一時派遣元の協定相手国 随伴家族の在留資格*** 日本の制度の加入

ドイツ
韓国
アメリカ
ベルギー
フランス
カナダ
オーストラリア
チェコ*
スペイン
アイルランド
ブラジル
スイス
ハンガリー**
インド
ルクセンブルグ
フィリピン
スロバキア
中国
フィンランド
スウェーデン
イタリア

「家族滞在」
(一時派遣者の被扶養者)
免除
「家族滞在」以外
(一時派遣者の被扶養者ではない)

個別に決定
(主に、生計を一時派遣者の所得に頼っているか等により審査)

英国
オランダ
(随伴家族の特別な規定はない。)

強制加入

* チェコ協定は年金制度のみが対象です。よって、随伴家族は、国民健康保険および後期高齢者医療制度については、強制適用となります。

** ハンガリー協定では、随伴家族は年金制度が免除となる他、随伴家族がハンガリーの医療保険制度に加入している場合に限り、日本の国民健康保険制度および後期高齢者医療制度の加入が免除されます。

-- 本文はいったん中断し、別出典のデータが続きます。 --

(** * Game Boy link-cable trade engine (pkmn_trader, views/trade.c)

    A shallow embedding of the byte handlers, the bit shifter, the
    clock-edge handler and the display callback of [trade.c], and the
    properties of the session state machine proved over it.

    Bytes and the [int] counter are integers of [Z]; a block of memory
    (a [TradeBlock]) is the list of its bytes.  A C operation without a
    defined result (an access outside the block, an [int] increment past
    [INT_MAX]) makes the handler return [None]. *)

From stdpp Require Import base numbers option list.
From Stdlib Require String.
Import String.StringSyntax.
Delimit Scope string_scope with string.

Local Open Scope Z_scope.

(** ** Protocol constants (the [#define]s of trade.c) *)

Definition PKMN_BLANK : Z := 0x00.

Definition ITEM_1_HIGHLIGHTED : Z := 0xD0.
Definition ITEM_2_HIGHLIGHTED : Z := 0xD1.
Definition ITEM_3_HIGHLIGHTED : Z := 0xD2.
Definition ITEM_1_SELECTED : Z := 0xD4.
Definition ITEM_2_SELECTED : Z := 0xD5.
Definition ITEM_3_SELECTED : Z := 0xD6.

Definition SERIAL_PREAMBLE_BYTE : Z := 0xFD.

Definition SERIAL_PREAMBLE_LENGTH : Z := 6.
Definition SERIAL_RN_PREAMBLE_LENGTH : Z := 7.
Definition SERIAL_TRADE_PREAMBLE_LENGTH : Z := 9.
Definition SERIAL_RNS_LENGTH : Z := 10.
Definition SERIAL_PATCH_LIST_PART_TERMINATOR : Z := 0xFF.
Definition SERIAL_NO_DATA_BYTE : Z := 0xFE.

*** 在留資格は、外国人の在留カードまたは外国人住民票に表記されています。

免除の手続きに必要な証拠書類

(1)在留資格が「家族滞在」の場合に必要な書類

  • 協定相手国機関が発行した一時派遣者にかかる適用証明書
  • 一時派遣者との続柄を確認することのできるアまたはイ
    ア.外国人住民票
    イ.アに準ずる書類
  • 在留資格が家族滞在であることを明らかにすることのできる書類であって次のいずれかに該当するもの
    ア.在留カード
    イ.外国人住民票
    ウ.アまたはイに準ずる書類

(2)在留資格が「家族滞在」以外の場合に必要な書類

  • 協定相手国機関が発行した一時派遣者にかかる適用証明書
  • 一時派遣者との続柄を確認することのできるアまたはイ
    ア.外国人住民票
    イ.アに準ずる書類
  • 健康保険法における被扶養者の認定にあたり必要とされている書類

参考:協定相手国別の注意事項

英国

アメリカ

オランダ

チェコ

4.健康保険による海外療養費の支給

協定相手国から日本へ長期派遣され日本の医療保険制度に加入している人が、協定相手国で診療を受けたときに、日本国内で保険診療を受けた場合に準じた海外療養費が支払われます。海外療養費の請求は、加入する医療保険制度の保険者に対して請求を行います。

5.協定の発効日前から日本で就労している場合

協定の発効日前から日本に派遣され就労している被用者または協定の発効日前から日本において自営活動を行っている(協定相手国で従事していた自営活動を一時的に日本で行っている)自営業者については、日本での就労期間が協定発効日から5年を超えないと見込まれる場合、日本の制度の加入が免除されます。((注記)協定によっては、就労期間の見込みにかかわらず、協定発効日より5年間は日本の制度の加入が免除されます。)